After his 1915 marriage, his socialite wife accompanied him on several expeditions to South America which were chronicled in the geographic literature and followed closely by the popular press. A 1916 expedition was the subject of a 1918 book by a colleague, William Thomas Councilman. During a 1920 trip, it was reported that "the party warded off an attack by savages and killed two cannibals""scantily clad ... very ferocious and of large stature". A subsequent headline read: "Explorer Rice Denies That He Was Eaten By Cannibals".

On an expedition in 1919, he ascended the Orinoco to its upper reaches in Venezuela, but had a disastrous battle with a group of Yanomami, who can be belligerent but are in no sense cannibal; this was the only example throughout the twentieth century of a scientific expedition shooting and killing Amazonian indigenous people. That expedition continued, in 1920, to traverse the natural Casiquiare canal, and descend the Rio Negro to the Amazon at Manaus. His most important exploration in 1924-25 was the first to use aerial photography (from a Curtis Sea-Gull biplane with floats) and shortwave radio for mapping. This four-month expedition ascended the Rio Branco and its Uraricoera headwater (past Maraca Island and the mighty Purumame waterfall) and then, leaving its boats, cutting trails into the Parima hills. The team had a peaceful encounter with another group of Yanomami whom Rice found poor and repellent but was impressed by their magnificent conical yano hut. He also established hospitals for Indians in Brazil, researched tropical diseases, and conducted expeditions in Alaska and Hudson Bay.
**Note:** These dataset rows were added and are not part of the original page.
Lemma bytes_result_bit : Z.testbit (bytes_result op K0 Ks j) k = result_bit.
Proof.
  assert (forall F f (HF : forall a b i, 0 <= i -> Z.testbit (F a b) i = f (Z.testbit a i) (Z.testbit b i)) x, Z.testbit (foldl F x ((fun K => byte_at K j) <$> Ks)) k = foldl f (Z.testbit x k) key_bits) as Hf.
  { intros F f HF x. rewrite <- (fold_testbit F f HF). clear. revert x. induction Ks as [|K Ks' IH]; intros x; [done|]. cbn [fmap list_fmap foldl]. apply IH. }
  assert (any (false :: key_bits) = any key_bits) as Hany by done.
  unfold result_bit, bytes_result. cbv zeta. destruct op; cbn [bitop_bit].
  - rewrite (Hf Z.land andb) by (intros; apply Z.land_spec). apply fold_and.
  - rewrite (Hf Z.lor orb) by (intros; apply Z.lor_spec). apply fold_or.
  - rewrite (Hf Z.lxor xorb) by (intros; apply Z.lxor_spec). done.
  - unfold wrapu. by rewrite Z.mod_pow2_bits_low, Z.lnot_spec by lia.
  - rewrite combine_spec, (Hf Z.lor orb), fold_or, Z.bits_0, Hany by (lia || (intros; apply Z.lor_spec)). done.
  - rewrite combine_spec, (Hf Z.lor orb), fold_or, Z.bits_0, Hany by (lia || (intros; apply Z.lor_spec)). done.
  - rewrite combine_spec, (Hf Z.lor orb), fold_or, Z.bits_0, Hany by (lia || (intros; apply Z.lor_spec)). done.
  - rewrite ones_cons. apply one_byte_testbit; cbn [fst snd]; [destruct (Z.testbit _ _); done|by destruct (Z.testbit (byte_at K0 j) k)|]. rewrite Z.bits_0. by destruct (Z.testbit (byte_at K0 j) k).
Qed.

Lemma words_result_bit : Z.testbit (words_result op K0 Ks j) k = result_bit.
Proof.
  assert (Z.testbit (foldl (fun x K => Z.lor x (byte_at K j)) 0 Ks) k = any key_bits) as Hor by (rewrite (fold_testbit Z.lor orb), fold_or, Z.bits_0 by (intros; apply Z.lor_spec); done).
  unfold result_bit, words_result. destruct op; cbn [is_disjunction bitop_bit word_byte].
  - rewrite (fold_testbit Z.land andb) by (intros; apply Z.land_spec). apply fold_and.
  - rewrite (fold_testbit Z.lor orb) by (intros; apply Z.lor_spec). apply fold_or.
  - rewrite (fold_testbit Z.lxor xorb) by (intros; apply Z.lxor_spec). done.
  - rewrite Z.lxor_spec. change 255 with (Z.ones 8). rewrite Z.testbit_ones_nonneg by lia. rewrite (proj2 (Z.ltb_lt k 8)) by lia. apply xorb_true_r.
  - rewrite combine_spec, Hor by lia. done.
  - rewrite combine_spec, Hor by lia. done.
  - rewrite combine_spec, Hor by lia. done.
  - set (x := byte_at K0 j). destruct (one_fold_testbit (x, 0) (Z.b2z (Z.testbit x k))) as [H1 H2]; cbn [fst snd]; [by destruct (Z.testbit x k)|by destruct (Z.testbit x k)|rewrite Z.bits_0; by destruct (Z.testbit x k)|].
    destruct (one_fold Ks j (x, 0)) as [r c]. cbn [fst snd] in H1, H2. rewrite Z.ldiff_spec, H1, H2, ones_cons. set (m := Z.b2z _ + ones key_bits).
    assert (0 <= m) as Hm by (unfold m; pose proof (ones_nonneg key_bits); destruct (Z.testbit x k); cbn; lia).
    clearbody m. assert (m = 0 \/ m = 1 \/ 2 <= m) as [->|[->|H2m]] by lia; [done|done|].
    rewrite (proj2 (Z.leb_le 2 m)), (proj2 (Z.eqb_neq m 1)) by lia. apply andb_false_r.
Qed.
End bits.

(** ** The command *)

Lemma bytes_result_byte op K0 Ks j : Forall is_byte K0 -> Forall (Forall is_byte) Ks -> is_byte (bytes_result op K0 Ks j).
Proof.
  intros HK0 HKs. unfold bytes_result. cbv zeta. pose proof (byte_at_byte K0 j HK0) as Hx. set (x := byte_at K0 j) in *.
  assert (Forall is_byte ((fun K => byte_at K j) <$> Ks)) as Hys by (apply list.Forall_fmap; eapply list.Forall_impl; [exact HKs|]; intros K HK; by apply byte_at_byte).
  assert (forall F f (HF : forall a b i, 0 <= i -> Z.testbit (F a b) i = f (Z.testbit a i) (Z.testbit b i)) (Hff : f false false = false) z, is_byte z -> is_byte (foldl F z ((fun K => byte_at K j) <$> Ks))) as Hf.
  { intros F f HF Hff. clear Hx x HKs. induction Hys as [|y ys Hy _ IH]; intros z Hz; [done|]. cbn [foldl]. apply IH. by apply (F_byte F f HF Hff). }
  assert (is_byte (foldl Z.lor 0 ((fun K => byte_at K j) <$> Ks))) as Hor by (apply (Hf Z.lor orb); [intros; apply Z.lor_spec|done|done]).
  destruct op; try (by apply combine_byte).
  - apply (Hf Z.land andb); [intros; apply Z.land_spec|done|done].
  - apply (Hf Z.lor orb); [intros; apply Z.lor_spec|done|done].
  - apply (Hf Z.lxor xorb); [intros; apply Z.lxor_spec|done|done].
  - by apply wrapu_range.
  - assert (forall s, is_byte s.1 -> is_byte (foldl one_byte s ((fun K => byte_at K j) <$> Ks)).1) as Ho; [|by apply Ho].
    clear Hor Hf Hx x HKs. induction Hys as [|y ys Hy _ IH]; intros s Hs; [done|]. cbn [foldl]. apply IH. unfold one_byte. cbn [fst snd]. apply land_byte.
    apply (F_byte Z.lxor xorb); [intros; apply Z.lxor_spec|done..].
Qed.

Lemma bitop_bytes_loop_spec op first keys K0 Ks n : forall j res R, src_rep first K0 -> Forall2 src_rep keys Ks -> sds_rep res R -> Forall is_byte R -> (j + n <= length R)%nat ->
  exists res' R', bytes_loop n op first keys (Z.of_nat j) res = Ret res' /\ sds_rep res' R' /\ Forall is_byte R' /\ length R' = length R /\
    (forall i, (i < j)%nat -> byte_at R' i = byte_at R i) /\ (forall i, (j <= i < j + n)%nat -> byte_at R' i = bytes_result op K0 Ks i).
Proof.
  induction n as [|n IH]; intros j res R Hfirst Hkeys Hs HR Hl; cbn [bytes_loop]; [exists res, R; do 4 (split; [done|]); split; [done|]; intros i Hi; lia|].
  rewrite (src_byte_spec first K0), ret_bind by (done || lia). rewrite Nat2Z.id. rewrite (keys_byte_spec op keys Ks) by (done || lia). rewrite ret_bind, Nat2Z.id.
  pose proof (bytes_result_byte op K0 Ks j ltac:(apply Hfirst) (keys_are_bytes _ _ Hkeys)) as Hv.
  assert (exists r1, s_put res (Z.of_nat j) (bytes_result op K0 Ks j) = Ret r1 /\ sds_rep r1 (<[j := bytes_result op K0 Ks j]> R)) as (r1 & E & H1).
  { destruct (rep_frame res R Hs) as (h & t & -> & Hframe). unfold s_put. cbn [sds_block sds_pos]. rewrite wr_in, ret_bind by (unfold Zlen; lia). rewrite Nat2Z.id, (wrapu_id 8) by exact Hv.
    eexists. split; [done|]. apply Hframe. unfold Zlen. by rewrite length_insert. }
  destruct (IH (S j) r1 (<[j := bytes_result op K0 Ks j]> R) Hfirst Hkeys H1) as (r2 & R2 & E2 & H2 & HR2 & Hl2 & Elow & Ehigh); [by apply Forall_insert|rewrite length_insert; lia|].
  exists r2, R2. replace (Z.of_nat (S j)) with (Z.of_nat j + 1) in E2 by lia. split.
  { revert E. unfold bytes_result. cbv zeta. destruct op; cbn [is_disjunction]; intros E; rewrite E, ret_bind; exact E2. }
  split; [done|]. split; [done|]. rewrite length_insert in Hl2. split; [done|]. split; intros i Hi.
  - rewrite Elow by lia. unfold byte_at. by rewrite list_lookup_insert_ne by lia.
  - destruct (decide (i = j)) as [->|Hne]; [|apply Ehigh; lia]. rewrite Elow by lia. unfold byte_at at 1. by rewrite list_lookup_insert_eq by lia.
Qed.

Section command.
Context `{AllocFits}.
(** [setTypeNextObject] makes a string of each element. *)
Definition elem_object (e : set_elem) : outcome sds :=
  match e with StrElem str len => str_sdsnewlen str len | IntElem v => sdsfromlonglong v end.

Lemma while_object {A} (body : A -> sds -> outcome A) fuel : forall o si a,
  while_next (setTypeNextObject table_addr) body fuel o si a =
  while_next (setTypeNext table_addr) (fun a e => s ← elem_object e; body a s) fuel o si a.
Proof.
  induction fuel as [|fuel IH]; intros o si a; cbn [while_next]; [done|]. unfold setTypeNextObject.
  destruct (setTypeNext table_addr o si) as [[[o' si'] [e|]]| | |]; try done. rewrite !ret_bind.
  destruct e as [str len|v]; cbn [elem_object].
  - destruct (str_sdsnewlen str len); try done. rewrite !ret_bind. destruct (body a _); try done. rewrite !ret_bind. apply IH.
  - destruct (sdsfromlonglong v); try done. rewrite !ret_bind. destruct (body a _); try done. rewrite !ret_bind. apply IH.
Qed.

Lemma elem_member e x : elem_denotes e x -> member_ok x.
Proof. destruct e as [str len|v]; [by intros (_ & ? & _)|intros [-> ?]; by apply dec_member]. Qed.

Lemma elem_object_spec e x : elem_denotes e x -> exists s, elem_object e = Ret s /\ sds_rep s x.
Proof. destruct e as [str len|v]; [by apply str_sdsnewlen_spec|intros [-> ?]; by apply sdsfromlonglong_spec]. Qed.

(** *** To a hash table *)

Lemma fold_ht l xs : Forall2 elem_denotes l xs -> forall d n m, NoDup xs -> (forall x, x ∈ xs -> x ∉ m) -> ht_rep d n m ->
  Z.of_nat (size m) + Zlen xs < 2 ^ 62 -> exists d' n',
  fold_out (fun r e => s ← elem_object e; ht_add_new seed can_resize r.1 r.2 s) (d, n) l = Ret (d', n') /\ ht_rep d' n' (list_to_set xs ∪ m).
Proof using All.
  induction 1 as [|e x l xs He _ IH]; intros d n m Hnd Hout Hr Hsz; cbn [fold_out].
  - exists d, n. split; [done|]. cbn [list_to_set]. by rewrite union_empty_l_L.
  - apply list.NoDup_cons in Hnd as [Hx Hnd]. rewrite Zlen_cons in Hsz. pose proof (Zlen_nonneg xs).
    assert (x ∉ m) as Hxm by (apply Hout; left).
    destruct (elem_object_spec e x He) as (s & -> & Hs). rewrite ret_bind. cbn [fst snd].
    destruct (ht_add_new_spec d n m s x Hr Hs (elem_member _ _ He) Hxm) as (d1 & n1 & -> & Hr1); [lia|]. rewrite ret_bind.
    destruct (IH d1 n1 ({[x]} ∪ m) Hnd) as (d' & n' & -> & Hr'); [|done| |].
    { intros y Hy. rewrite elem_of_union, elem_of_singleton. intros [->|Hym]; [done|]. by apply (Hout y); [right|]. }
    { rewrite size_union, size_singleton by (apply disjoint_singleton_l; done). lia. }
    exists d', n'. split; [done|]. cbn [list_to_set]. by rewrite (union_comm_L {[x]}), <- union_assoc_L.
Qed.

Lemma try_expand_rep cap avail : 0 <= cap < 2 ^ 64 -> exists d' ok,
  dictTryExpand T can_resize dictCreate cap avail = Ret (d', ok) /\ ht_rep d' 0 ∅ /\ (avail = true -> ok = true).
Proof using Hseed Hseed16.
  intros Hc. unfold dictTryExpand, _dictExpand. cbn [dictIsRehashing dictCreate rehashidx Z.eqb negb Pos.eqb orb].
  destruct (_ || _); [by exists dictCreate, true; split; [done|]; split; [apply created_rep|]|].
  destruct (_dictResize_spec T key_bytes can_resize dictCreate cap true avail (dictCreate_wf T key_bytes) eq_refl Hc) as (d' & ok & mf & -> & Hres & Hmf & _).
  rewrite ret_bind. eexists _, _. split; [done|]. split; [by eapply ht_rep_same; [apply created_rep|apply Hres]|].
  intros ->. destruct mf; [by specialize (Hmf eq_refl)|done].
Qed.
(** The five fields of the snapshot. *)
Lemma snapshot_fields_lookup bytes data (key : string) :
  snapshot_fields bytes data !! key
  = if decide (key = "session") then Some (PBytes bytes)
    else if decide (key = "date") then Some (PInt (date data))
    else if decide (key = "pts") then Some (PInt (pts data))
    else if decide (key = "qts") then Some (PInt (qts data))
    else if decide (key = "seq") then Some (PInt (seq data))
    else None.
Proof.
  unfold snapshot_fields. repeat case_decide; by simplify_map_eq.
Qed.

(** X2. With a session file, the snapshot document [on_stop] leaves has the
    bytes of the file and the four counters of this run, whatever the
    document held before; a field of another name that the document had
    stays in it, as [$set] does not drop fields. *)
Theorem on_stop_overwrites_snapshot_fields sha256_hexdigest e s
    (bytes : list Byte.byte) :
  session_file e = Some bytes →
  ∃ d : doc,
    db (final (on_stop sha256_hexdigest e s)) !! snapshot_id sha256_hexdigest e
    = Some d
    ∧ py_get d "session" = PBytes bytes
    ∧ py_get d "date" = PInt (date (get_state e))
    ∧ py_get d "pts" = PInt (pts (get_state e))
    ∧ py_get d "qts" = PInt (qts (get_state e))
    ∧ py_get d "seq" = PInt (seq (get_state e))
    ∧ ∀ key : string,
        key ∉ ["session"; "date"; "pts"; "qts"; "seq"] →
        d !! key
        = default ∅ (db s !! snapshot_id sha256_hexdigest e) !! key.
Proof.
  intros Hf.
  exists (snapshot_fields bytes (get_state e)
          ∪ default ∅ (db s !! snapshot_id sha256_hexdigest e)).
  split.
  { rewrite (on_stop_file _ _ _ bytes Hf). cbn zeta.
    destruct (LOG_CHANNEL e) as [l|];
      [destruct (send_message e l _ _) as [[msg|]|x]|];
      cbn [final db snapshotted];
      rewrite ?(update_one_other marker_id) by done;
      apply update_one_same. }
  unfold py_get. rewrite !lookup_union, !snapshot_fields_lookup.
  split_and!; try (by destruct (_ !! _)).
  intros key Hkey. rewrite lookup_union, snapshot_fields_lookup.
  rewrite !not_elem_of_cons in Hkey.
  destruct Hkey as (? & ? & ? & ? & ? & _).
  repeat case_decide; try done. by destruct (_ !! key).
Qed.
He led his last expedition in 1924–1925.

Dr Rice was closely associated with the Royal Geographical Society in London. After being awarded its Patron's Medal in 1914, he lectured there frequently, and published reports of his various expeditions only in its The Geographical Journal, in 1914, 1918, 1921, and 1928.

In 1926 Rice offered to finance a railway for 850 km (500 miles) from Manaus north to Boa Vista (then Rio Branco Territory; now State of Roraima) if he was granted an operating franchise and land along it; the local governor refused.

In 1929 Rice founded Harvard's Institute of Geographical Exploration, to which he and his wife provided a considerable endowment, and which under Rice's directorship became an important center for the science of photogrammetry. His other positions included curatorship of the South American Section of the Peabody Museum of Archaeology and Ethnology; Lecturer in Diseases of Tropical South America at Harvard Medical School; and Trustee of the American Museum of Natural History.

When the Institute of Geographical Exploration closed in 1952, Rice retired.

==Awards and honors==
His explorations of the Amazon and Orinoco Rivers won him honors which included: in 1914 Gold Medal of the Royal Geographical Society, London; Gold Medalist, Geographical Society of Philadelphia; Gold Medalist, Société Royale de Géographie d'Anvers; and gold medalist, Harvard Travelers Club.

==Personal life==
When the Royal Geographical Society in London celebrated its centenary in 1930, he made the largest single donation (£25,000) to its appeal, which was used to build a lecture theater, library, and other rooms at its headquarters. He gave many of his films and photographs to the RGS archive.

He belonged to the Rhode Island Society of Colonial Wars, and the New Hampshire Society of the Cincinnati. He was also a member of The Explorers Club.

After retiring, Rice lived in Miramar, his wife's family mansion in Newport, Rhode Island, where he died on July 23, 1956.